TASK GOAL: Transcribe exactly, and only, the lines that run from the one containing "eapply Z.lt_le_trans; [apply" through the end of the records.

DATA TO USE:
########

(** The guards of the computation hold, and the result is the largest that fits. *)
Lemma min_payload_facts (c : record_conn) alg version :
  In alg record_algs -> In version versions -> alg_of_version alg version = true ->
  let n := min_payload alg version (segment c) in
  min_payload_guards (segment c) alg version = true /\ 0 < n /\
  fits (segment c) alg version n = true /\ fits (segment c) alg version (n + 1) = false.
Proof.
  cbv zeta. intros Hin Hversion Hmatch. assert (Hseg : segment c = 1420 \/ segment c = 1400) by (unfold segment; destruct (ipv6 c); [right|left]; reflexivity).
  pose proof (largest_checked _ Hseg) as Hall. rewrite forallb_forall in Hall. specialize (Hall _ Hin).
  rewrite forallb_forall in Hall. specialize (Hall _ Hversion). unfold largest_for in Hall. rewrite Hmatch in Hall. simpl in Hall.
  apply andb_prop in Hall as [Hall Hnot]. apply andb_prop in Hall as [Hg Hfits]. split_goal; [done| |done|by apply negb_true_iff].
  unfold min_payload_guards in Hg. apply andb_prop in Hg as [_ Hpos]. by zbool.
Qed.

(** C16 The payload of a small record is the largest for one packet: for every
    record algorithm, in every protocol version it is used with,
    s2n_record_min_write_payload_size returns a number of bytes whose record
    (header, explicit IV, data, MAC or tag, padding) fits in the data of a TCP
    segment in one Ethernet frame, and no larger number does. *)
Theorem min_payload_largest (w : world) (c : record_conn) (p : s2n_crypto_parameters) (alg : s2n_record_algorithm)
    (Hparams : lget (params_lens (fst (write_side c))) c = Some p) (Halg : params_alg p = Some alg)
    (Hin : In alg record_algs) (Hversion : In (actual_protocol_version (rbase c)) versions)
    (Hmatch : alg_of_version alg (actual_protocol_version (rbase c)) = true) :
  exists n, s2n_record_min_write_payload_size (w, c) = (Ok n, (w, c)) /\ 0 < n /\
    S2N_TLS_RECORD_HEADER_LENGTH + fragment_length alg (actual_protocol_version (rbase c)) n <= segment c /\
    forall k, n < k -> segment c < S2N_TLS_RECORD_HEADER_LENGTH + fragment_length alg (actual_protocol_version (rbase c)) k.
Proof.
  destruct (min_payload_facts c alg _ Hin Hversion Hmatch) as (Hg & Hpos & Hfits & Hnot).
  eexists. split; [by eapply min_payload_run|]. unfold min_payload_guards in Hg. apply andb_prop in Hg as [Hg _].
  apply andb_prop in Hg as [Hio _]. unfold fits in *. zbool. split_goal; [done|done|]. intros k Hk.
  eapply Z.lt_le_trans; [apply Hnot|]. apply Z.add_le_mono_l, fragment_length_mono; [|lia].
  destruct (io (cipher alg)); zbool; (done || lia).
Qed.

########

SOLUTION FOR THIS EXERCISE:
  eapply Z.lt_le_trans; [apply Hnot|]. apply Z.add_le_mono_l, fragment_length_mono; [|lia].
  destruct (io (cipher alg)); zbool; (done || lia).
Qed.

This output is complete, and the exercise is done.